Blog da Liz de Sá Cavalcante

Escutar as palavras

Fico sem palavras ao escutá-las sem a vida, o mundo. Escutar as palavras para não escutar o choro do meu interior, vazio por chorar. Não posso afetar-me com a morte, palavras na morte. Ao menos eu consigo esperar pelo meu fim. Será o fim apenas esperar?

O olhar humano

O olhar humano é sem linguagem. A linguagem é o vazio existencial. Na linguagem, desaprendo a ser, aprendo a amar, viver pelo ser que não existe em mim. O nada morre na lembrança, sem as cinzas do ser. O olhar humano é a vida, vivida em um olhar qualquer. O nada é a vida na morte, é desesperar-se de alegria, como um último Sol a banhar-se de chuva. Deixe-me ir no desespero onde estou, senão não estou em lugar algum, nos espaços deixados por mim, de mim. Morrer é organizar-me no meu interior. A tristeza é o fim do meu interior. Defendo-me de mim com a alegria não sentida. O Sol age só no mundo, e não é o mesmo Sol de ver. Amar é sem Sol.

Escondida no existir

Escondida no existir para a morte encontrar-me. Morrer é ter a vida unificada, reunir a vida onde não estou mais escondida no existir. Não posso expor meu existir nem para a vida, mas posso não me sentir escondida ao viver a vida no meu esconder. Vou deixar de ser na duração da vida, que é minha duração na eternidade de me mostrar a mim.

A positividade da morte

Não vou abandonar meu corpo morto. Ele sente o Sol na positividade da morte. O que lembro da alma é o infinito de mim, que poderia ser o meu fim, mas não é: é a falta de Sol, que não me deixa sem Sol. O Sol é a dúvida da morte. Morrer é a incerteza de morrer em uma eternidade de Sol. A vida depende da morte. O nada do Sol é o Universo.

A inconsciência de mim em um mundo perdido pela consciência

A consciência é um rio no mar da inconsciência. Eu sou a consciência do perdido sem instantes. No nada da ilusão, sonhos eternos me fazem viver. Sonhos do nada cessam a ilusão de ser. Esvaziar o nada como o nada é impossível. O possível da morte não torna possível o ser. Ser significa para toda a vida, mas a vida não é toda ser.  O ser do nada é o mesmo ser da vida.

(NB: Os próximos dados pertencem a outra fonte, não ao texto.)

(** A call on the [selectionState] singleton. *)
Definition onSelectionState (f : SelectionState.State -> SelectionState.State)
    (this : State) : State :=
  {| lastSelectionSignature := lastSelectionSignature this;
     service :=
       {| WebViewService.webviews := WebViewService.webviews (service this);
          WebViewService.readyWebviews := WebViewService.readyWebviews (service this);
          WebViewService.webviewConfigs := WebViewService.webviewConfigs (service this);
          WebViewService.pendingMessages := WebViewService.pendingMessages (service this);
          WebViewService.editorPanels := WebViewService.editorPanels (service this);
          WebViewService.selectionState :=
            f (WebViewService.selectionState (service this));
          WebViewService.posts := WebViewService.posts (service this) |} |}.

Definition pending (this : State) : bool :=
  SelectionState.hasPendingAutoInclude (WebViewService.selectionState (service this)).

Section WithHost.

Variable postMessageThrows :
  nat -> WebViewService.Webview -> WebViewService.Payload -> bool.

Definition sendSelectionUpdate (requestId : string)
    (selection : option SelectionState.SelectionRange) (force : option bool)
    (this : State) : State :=
  let signature := serializeSelection selection in
  if negb (default false force) &&
     SelectionState.signatureEq (Some signature) (lastSelectionSignature this)
  then this
  else
    {| lastSelectionSignature := Some signature;
       service :=
         WebViewService.postMessage postMessageThrows
           (selectionMessage requestId selection) (service this) |}.

(** [syncSelection(editor, options)]; the second argument is
    [options?.autoInclude]. *)
Definition syncSelection (requestId : string) (editor : option TextEditor)
    (optAutoInclude : option bool) (this : State) : State :=
  let isEditorSelectable :=
    match editor with Some ed => isFile ed | None => false end in
  match buildSelectionRange editor with
  | None =>
      if negb isEditorSelectable && pending this then this
      else
        sendSelectionUpdate requestId None None
          (onSelectionState (SelectionState.set None None) this)
  | Some selection =>
      let payload :=
        if default false optAutoInclude then SelectionState.stamp selection
        else selection in
      sendSelectionUpdate requestId (Some payload) optAutoInclude
        (onSelectionState (SelectionState.set (Some selection) optAutoInclude) this)
  end.

(** The command [claudix.addSelectionToChat], up to the focus of the view:
    a warning and nothing else without a selection in a file. *)
Definition addSelectionToChat (requestId : string) (editor : option TextEditor)
    (this : State) : State :=
  match editor with
  | Some ed =>
      if isEmpty ed || negb (isFile ed) then this
      else syncSelection requestId editor (Some true) this
  | None => this
  end.

End WithHost.

(** An editor on a file with a selection of one line. *)
Definition sampleEditor : TextEditor :=
  {| scheme := "file"; fsPath := "/w/a.ts"; startLineIndex := 2; startCharacter := 0;
     endLineIndex := 2; endCharacter := 3; isEmpty := false; getText := "foo" |}.

(** The output panel: an editor that is not on a file. *)
Definition outputPanel : TextEditor :=
  {| scheme := "output"; fsPath := ""; startLineIndex := 0; startCharacter := 0;
     endLineIndex := 0; endCharacter := 0; isEmpty := true; getText := "" |}.

(** The extension at its start. *)
Definition initial : State :=
  {| lastSelectionSignature := None; service := WebViewService.initial |}.

End Extension.

(** ** Inputs of further examples *)

Module Cases.

Import Js Value Parser.

(** The body of a diagnostics tag: an array of one entry that has a message
    only. *)
Definition diagnosticsJson : string :=
  "[{" +:+ DQ +:+ "message" +:+ DQ +:+ ":" +:+ DQ +:+ "unused" +:+ DQ +:+ "}]".

Definition diagnosticsText : string :=
  "<post-tool-use-hook><ide_diagnostics>" +:+ diagnosticsJson
  +:+ "</ide_diagnostics></post-tool-use-hook>".

(** The block of the selection example. *)
Definition selectionExampleBlock : ContentBlockType :=
  Selection {| filePath := "src/a.ts"; label := "a.ts#3-7";
               startLine := Some 3; endLine := Some 7;
               selectedText := Some ("lines 3 to 7" +:+ LF +:+ "foo" +:+ LF +:+ "bar") |}.

Definition openedExample : string :=
  "<ide_opened_file>The user opened the file /w/src/a.ts in the IDE.".



(** A fragment with a tag that the classifier does not know. *)
Definition videoFragment : json := JObj [("type", JStr "video"); ("frames", JNum 24)].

Deus é Deus de si mesmo. Distribuir vidas inexistentes vai além do amor, do incontrolável desse transcender solitário: isto é puro ser, pura divindade. Vai além do nós, vai além da humanidade, em um único ser. Não vai além de Deus. Incorporo Deus no meu imaginar. Consigo respirar todos; respiro Deus.

A voz do ver

Ler forma uma imagem, na qual a palavra desaparece. O nada torna as palavras infinitas na voz do ver. Ver, fim das palavras, por não serem sozinhas. O nada do ver, concretização da poesia na fala do nada. Morrer não deixa a palavra intocada, morta. A palavra se escreve com propriedade sem restrições. A palavra alcança o céu onde não posso alcançar. A voz do ver vê, por mim, meu infinito particular, que me faz falar na voz do ver.

Além da escuridão do corpo, a luz da alma

Sou meu inconsciente, mas me acho consciência minha e da vida: isso é ansiedade. Sem consciência ou inconsciência, a morte chora, sangra por dentro do meu amor. Vivo sempre na impermanência. Nada em mim permanece, como um amor que dura, mas não é permanência, é uma lembrança de mim mesma, vale mais do que toda eternidade.

Morte boa

Eu sou, depois me percebo em não existir. O antes e o depois são a não existência da alma. O agora é a alma. O fim da morte é a alma. De alma não vou morrer. O sonho existente é a falta de mim. O sonho é o ruim da alma. Preciso sentir a alma, tocar nela. Morrer não é humano. O sonho não é humano, o ser não é humano, Deus é humano enquanto existir Sol, vida.

O nascer do mundo

Da morte da vida nasce o mundo. A dor é o fim da aparência. A aparência é o fim do mundo no nascer do mundo. Quem me dera nascer da aparência. Praticar a morte é uma existência elaborada em mortes. Quem vive na minha consciência? A alma, não eu. A consciência é sem perdas. Admiro meu corpo: são perdas de mim. Perdas para um mundo novo.

Apagamento

Apago como uma luz que treme sem o fantasma da minha ausência, na qual o aparecer eterno é nada, é luz, é morte. Olho para os lados; nada me vê. Meu ver está guardado em uma nova morte, em um novo Sol, no qual ver é sem o interior de mim. Apago como a luz que silencia, não volta nunca mais, nem pela escuridão, o que foi pior do que morrer.